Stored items
^^^^^^^^^^^^^^^^

(* ===== verification/Types.v ===== *)
(** * Types: the data shared by planner, transport and engine

    Models the declarations of [src/src/request.hpp], [src/src/buffer.hpp],
    [src/src/runtime/transfer.hpp], [src/src/runtime/batch.hpp],
    [src/src/runtime/transport.hpp], the [ClientOptions] of
    [src/src/config.hpp], the status codes of [src/include/karu/karu.h] and
    [src/src/runtime/deadline.hpp].  A pointer is an address (a Z, null is 0);
    the memory it points into is an explicit argument of the code that writes
    through it.  Curl handles, header lists and resolve lists are values of
    libcurl, so only the presence of a handle is kept.  Each record
    has an [Eta] instance, so its members can be updated one at a time. *)

From S2P Require Import Prelude Text Uri.

(** ** Status codes ([karu_status]) *)

Inductive karu_status :=
| KARU_OK | KARU_END | KARU_TIMEOUT
| KARU_ERR_URI | KARU_ERR_UNSUPPORTED | KARU_ERR_INVALID | KARU_ERR_NOMEM | KARU_ERR_IO
| KARU_ERR_NETWORK | KARU_ERR_HTTP | KARU_ERR_RANGE | KARU_ERR_AUTH | KARU_ERR_CANCELLED
| KARU_ERR_CONFIG | KARU_ERR_CREDENTIALS | KARU_ERR_NOT_FOUND | KARU_ERR_PRECONDITION.

#[export] Instance karu_status_eq_dec : EqDecision karu_status.
Proof. solve_decision. Defined.

(** [karu_status_string] of [src/src/karu.cpp]. *)
Definition karu_status_string (s : karu_status) : str :=
  match s with
  | KARU_OK => $"ok" | KARU_END => $"batch drained" | KARU_TIMEOUT => $"timed out"
  | KARU_ERR_URI => $"malformed URI" | KARU_ERR_UNSUPPORTED => $"unsupported virtual filesystem"
  | KARU_ERR_INVALID => $"invalid argument" | KARU_ERR_NOMEM => $"out of memory"
  | KARU_ERR_IO => $"file error" | KARU_ERR_NETWORK => $"network error" | KARU_ERR_HTTP => $"http error"
  | KARU_ERR_RANGE => $"range past end of object" | KARU_ERR_AUTH => $"not authorized"
  | KARU_ERR_CANCELLED => $"cancelled" | KARU_ERR_CONFIG => $"invalid configuration"
  | KARU_ERR_CREDENTIALS => $"credentials unavailable" | KARU_ERR_NOT_FOUND => $"object not found"
  | KARU_ERR_PRECONDITION => $"precondition failed"
  end.

Abbreviation status_is s t := (bool_decide (s = t :> karu_status)).

(** ** Requests and configuration of one HTTP request *)

Inductive HttpVersion := Automatic | Http1_1 | Http2Tls | Http2PriorKnowledge.

#[export] Instance HttpVersion_eq_dec : EqDecision HttpVersion.
Proof. solve_decision. Defined.

Record HttpRequestOptions := mkHttpRequestOptions {
  version : HttpVersion;
  follow_redirects : bool;
  same_origin_redirects_only : bool;
  ca_bundle : str;
  system_ca_bundle : bool;
  ca_path : str;
  proxy : str;
  proxy_user_password : str;
  user_agent : str;
}.
#[export] Instance HttpRequestOptions_eta : Eta HttpRequestOptions := fun r =>
  mkHttpRequestOptions (version r) (follow_redirects r) (same_origin_redirects_only r)
    (ca_bundle r) (system_ca_bundle r) (ca_path r) (proxy r) (proxy_user_password r)
    (user_agent r).

Definition HttpRequestOptions_default : HttpRequestOptions :=
  {| version := Http1_1; follow_redirects := true; same_origin_redirects_only := false;
     ca_bundle := []; system_ca_bundle := false; ca_path := []; proxy := [];
     proxy_user_password := []; user_agent := [] |}.

Record PreparedRequest := mkPreparedRequest {
  req_url : str;
  req_headers : list (str * str);
  req_range : str;
  req_http : HttpRequestOptions;
  routing_region : str;
}.
#[export] Instance PreparedRequest_eta : Eta PreparedRequest := fun r =>
  mkPreparedRequest (req_url r) (req_headers r) (req_range r) (req_http r) (routing_region r).

Record RequestError := { err_status : karu_status; err_message : str }.

Record ProviderCredentials := mkProviderCredentials {
  access_key_id : str;
  secret_access_key : str;
  session_token : str;
  bearer_token : str;
  sas_token : str;
  account_name : str;
  cred_region : str;
  cache_prefix : str;
  expires_at : Z;
}.
#[export] Instance ProviderCredentials_eta : Eta ProviderCredentials := fun r =>
  mkProviderCredentials (access_key_id r) (secret_access_key r) (session_token r) (bearer_token r)
    (sas_token r) (account_name r) (cred_region r) (cache_prefix r) (expires_at r).

Definition ProviderCredentials_default : ProviderCredentials :=
  {| access_key_id := []; secret_access_key := []; session_token := []; bearer_token := [];
     sas_token := []; account_name := []; cred_region := []; cache_prefix := [];
     expires_at := 0 |}.

(** ** [ClientOptions], with the defaults of its member initializers *)

Record ClientOptions := mkClientOptions {
  concurrency : Z;
  io_threads : Z;
  coalesce_gap : Z;
  coalesce_limit : Z;
  coalesce_parts : Z;
  coalesce_amplification : Z;
  range_fallback_limit : Z;
  max_attempts : Z;
  request_timeout_seconds : Z;
  connect_timeout_seconds : Z;
  low_speed_time_seconds : Z;
  low_speed_limit : Z;
}.
#[export] Instance ClientOptions_eta : Eta ClientOptions := fun r =>
  mkClientOptions (concurrency r) (io_threads r) (coalesce_gap r) (coalesce_limit r)
    (coalesce_parts r) (coalesce_amplification r) (range_fallback_limit r) (max_attempts r)
    (request_timeout_seconds r) (connect_timeout_seconds r) (low_speed_time_seconds r)
    (low_speed_limit r).

Definition ClientOptions_default : ClientOptions :=
  {| concurrency := 64; io_threads := 4; coalesce_gap := 2 ^ 20; coalesce_limit := 64 * 2 ^ 20;
     coalesce_parts := 1024; coalesce_amplification := 16; range_fallback_limit := 8 * 2 ^ 20;
     max_attempts := 8; request_timeout_seconds := 120; connect_timeout_seconds := 30;
     low_speed_time_seconds := 60; low_speed_limit := 1024 |}.

(** ** [RequestDeadline]

    The clock is an argument: nanoseconds of [steady_clock]. *)

Record RequestDeadline := mkRequestDeadline {
  expires : Z;
  started : bool;
  bounded : bool;
}.
#[export] Instance RequestDeadline_eta : Eta RequestDeadline := fun r =>
  mkRequestDeadline (expires r) (started r) (bounded r).

Definition RequestDeadline_default : RequestDeadline :=
  {| expires := 0; started := false; bounded := false |}.

Abbreviation NS_PER_MS := 1000000 (only parsing).
Abbreviation NS_PER_S := 1000000000 (only parsing).

Definition deadline_start (now timeout_seconds : Z) (d : RequestDeadline) : RequestDeadline :=
  if started d then d
  else
    let d := d <| started := true |> in
    if 0 <? timeout_seconds
    then d <| expires := now + timeout_seconds * NS_PER_S |> <| bounded := true |>
    else d.

Definition expired (now : Z) (d : RequestDeadline) : bool := bounded d && (expires d <=? now).

Definition can_wait_for (now delay_ms : Z) (d : RequestDeadline) : bool :=
  negb (bounded d) || (delay_ms * NS_PER_MS <? expires d - now).

Definition curl_timeout_ms (now : Z) (d : RequestDeadline) : Z :=
  if negb (bounded d) then 0
  else
    let remaining := - ((- (expires d - now)) / NS_PER_MS) in
    Z.max 1 (Z.min remaining I64_MAX).

(** ** Transfers *)

Definition kErrorBodyCapacity : Z := 4 * 2 ^ 10.

Abbreviation Locator := Resolved (only parsing).

Record Request := mkRequest {
  locator : Locator;
  offset : Z;
  length_ : Z;
  buffer : Z;
  tag : Z;
  if_match : str;
}.
#[export] Instance Request_eta : Eta Request := fun r =>
  mkRequest (locator r) (offset r) (length_ r) (buffer r) (tag r) (if_match r).

Record Part := mkPart {
  relative_offset : Z;
  p_length : Z;
  p_buffer : Z;
  p_tag : Z;
  owned_buffer : Z;   (* the address the part must free, or 0 *)
}.
#[export] Instance Part_eta : Eta Part := fun r =>
  mkPart (relative_offset r) (p_length r) (p_buffer r) (p_tag r) (owned_buffer r).

Record Completion := mkCompletion {
  c_tag : Z;
  c_status : karu_status;
  got : Z;
  c_buffer : Z;
  c_owned_buffer : Z;
  detail : str;
}.
#[export] Instance Completion_eta : Eta Completion := fun r =>
  mkCompletion (c_tag r) (c_status r) (got r) (c_buffer r) (c_owned_buffer r) (detail r).

Definition release_buffer (c : Completion) : Z :=
  if c_owned_buffer c =? 0 then c_buffer c else c_owned_buffer c.

Record EncodingHeaders := mkEncodingHeaders {
  content : str;
  stored_encoding : str;
  transformation_warning : bool;
}.
#[export] Instance EncodingHeaders_eta : Eta EncodingHeaders := fun r =>
  mkEncodingHeaders (content r) (stored_encoding r) (transformation_warning r).

Definition EncodingHeaders_default : EncodingHeaders :=
  {| content := []; stored_encoding := []; transformation_warning := false |}.

(** [http_buffers] is [Some] from the point it is allocated; [error_body]
    holds the first [error_body_size] bytes of the array. *)
Record HttpBuffers := mkHttpBuffers { error_body : str; error : str }.
#[export] Instance HttpBuffers_eta : Eta HttpBuffers := fun r =>
  mkHttpBuffers (error_body r) (error r).
Definition HttpBuffers_default : HttpBuffers := {| error_body := []; error := [] |}.

Record Transfer := mkTransfer {
  t_batch : nat;
  t_locator : Locator;
  t_offset : Z;
  t_length : Z;
  parts : list Part;
  t_if_match : str;
  scattered : bool;
  sink : Z;
  scratch : option Z;            (* the staging area's address once it has a size *)
  scatter_cursor : nat;
  request_url : str;
  request_range : str;
  request_headers : list (str * str);
  http : option HttpRequestOptions;
  region_hint : str;
  credentials : option ProviderCredentials;
  credentials_ready : bool;
  resumed : Z;
  resume_etag : str;
  response_etag : str;
  version_changed : bool;
  received : Z;
  skip : Z;
  body_length : Z;
  consume : Z;
  satisfied : bool;
  checked_status : bool;
  http_status : Z;
  redirect_blocked : bool;
  content_range_seen : bool;
  content_range_valid : bool;
  content_range_matches : bool;
  content_range_start : Z;
  content_range_end : Z;
  content_range_total : Z;
  content_range_has_total : bool;
  t_range_fallback_limit : Z;
  range_fallback_rejected : bool;
  encoding : EncodingHeaders;
  response_region : str;
  region_retried : bool;
  credentials_retried : bool;
  attempt : Z;
  unreachable_attempts : Z;
  deadline : RequestDeadline;
  retry_after : Z;
  error_body_received : Z;
  http_buffers : option HttpBuffers;
  easy : bool;                   (* a curl handle is attached *)
}.
#[export] Instance Transfer_eta : Eta Transfer := fun r =>
  mkTransfer (t_batch r) (t_locator r) (t_offset r) (t_length r) (parts r) (t_if_match r)
    (scattered r) (sink r) (scratch r) (scatter_cursor r) (request_url r) (request_range r)
    (request_headers r) (http r) (region_hint r) (credentials r) (credentials_ready r) (resumed r)
    (resume_etag r) (response_etag r) (version_changed r) (received r) (skip r) (body_length r)
    (consume r) (satisfied r) (checked_status r) (http_status r) (redirect_blocked r)
    (content_range_seen r) (content_range_valid r) (content_range_matches r)
    (content_range_start r) (content_range_end r) (content_range_total r)
    (content_range_has_total r) (t_range_fallback_limit r) (range_fallback_rejected r)
    (encoding r) (response_region r) (region_retried r) (credentials_retried r) (attempt r)
    (unreachable_attempts r) (deadline r) (retry_after r) (error_body_received r) (http_buffers r)
    (easy r).

(** The member initializers of [Transfer]; the locator has none. *)
Definition Transfer_default (l : Locator) : Transfer :=
  {| t_batch := 0; t_locator := l; t_offset := 0; t_length := 0; parts := []; t_if_match := [];
     scattered := false; sink := 0; scratch := None; scatter_cursor := 0; request_url := [];
     request_range := []; request_headers := []; http := None; region_hint := [];
     credentials := None; credentials_ready := false; resumed := 0; resume_etag := [];
     response_etag := []; version_changed := false; received := 0; skip := 0; body_length := -1;
     consume := 0; satisfied := false; checked_status := false; http_status := 0;
     redirect_blocked := false; content_range_seen := false; content_range_valid := false;
     content_range_matches := false; content_range_start := 0; content_range_end := 0;
     content_range_total := 0; content_range_has_total := false; t_range_fallback_limit := 0;
     range_fallback_rejected := false; encoding := EncodingHeaders_default;
     response_region := []; region_retried := false; credentials_retried := false; attempt := 0;
     unreachable_attempts := 0; deadline := RequestDeadline_default; retry_after := 0;
     error_body_received := 0; http_buffers := None; easy := false |}.

(** ** Values of libcurl that the code compares *)

Inductive CURLcode :=
| CURLE_OK | CURLE_COULDNT_RESOLVE_HOST | CURLE_COULDNT_CONNECT | CURLE_PARTIAL_FILE
| CURLE_WRITE_ERROR | CURLE_OPERATION_TIMEDOUT | CURLE_SSL_CONNECT_ERROR | CURLE_GOT_NOTHING
| CURLE_SEND_ERROR | CURLE_RECV_ERROR | CURLE_HTTP2 | CURLE_HTTP2_STREAM
| CURLE_other (code : Z).

#[export] Instance CURLcode_eq_dec : EqDecision CURLcode.
Proof. solve_decision. Defined.

Abbreviation curl_ok c := (bool_decide (c = CURLE_OK)).

Record Failure := { f_status : karu_status; f_detail : str }.

(** ** Ranges of the synchronous probe *)

Record ByteRange := mkByteRange { br_first : Z; br_length : Z; suffix : bool }.
#[export] Instance ByteRange_eta : Eta ByteRange := fun r =>
  mkByteRange (br_first r) (br_length r) (suffix r).

Record RangeStats := mkRangeStats {
  received_bytes : Z; retries : Z; throttled : Z; new_connections : Z;
  st_resumed : Z; credential_refreshes : Z;
}.
#[export] Instance RangeStats_eta : Eta RangeStats := fun r =>
  mkRangeStats (received_bytes r) (retries r) (throttled r) (new_connections r) (st_resumed r)
    (credential_refreshes r).
Definition RangeStats_default : RangeStats :=
  {| received_bytes := 0; retries := 0; throttled := 0; new_connections := 0; st_resumed := 0;
     credential_refreshes := 0 |}.

Record RangeReply := mkRangeReply {
  total : Z; first : Z; r_got : Z; etag : str; suffix_ignored : bool; stats : RangeStats;
}.
#[export] Instance RangeReply_eta : Eta RangeReply := fun r =>
  mkRangeReply (total r) (first r) (r_got r) (etag r) (suffix_ignored r) (stats r).
Definition RangeReply_default : RangeReply :=
  {| total := 0; first := 0; r_got := 0; etag := []; suffix_ignored := false;
     stats := RangeStats_default |}.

^^^^^^^^^^^^^^^^

Task to carry out:
Find the string "consume" in the records, then copy each line where it occurs.

Solution for this exercise:
  consume : Z;
    (consume r) (satisfied r) (checked_status r) (http_status r) (redirect_blocked r)
     consume := 0; satisfied := false; checked_status := false; http_status := 0;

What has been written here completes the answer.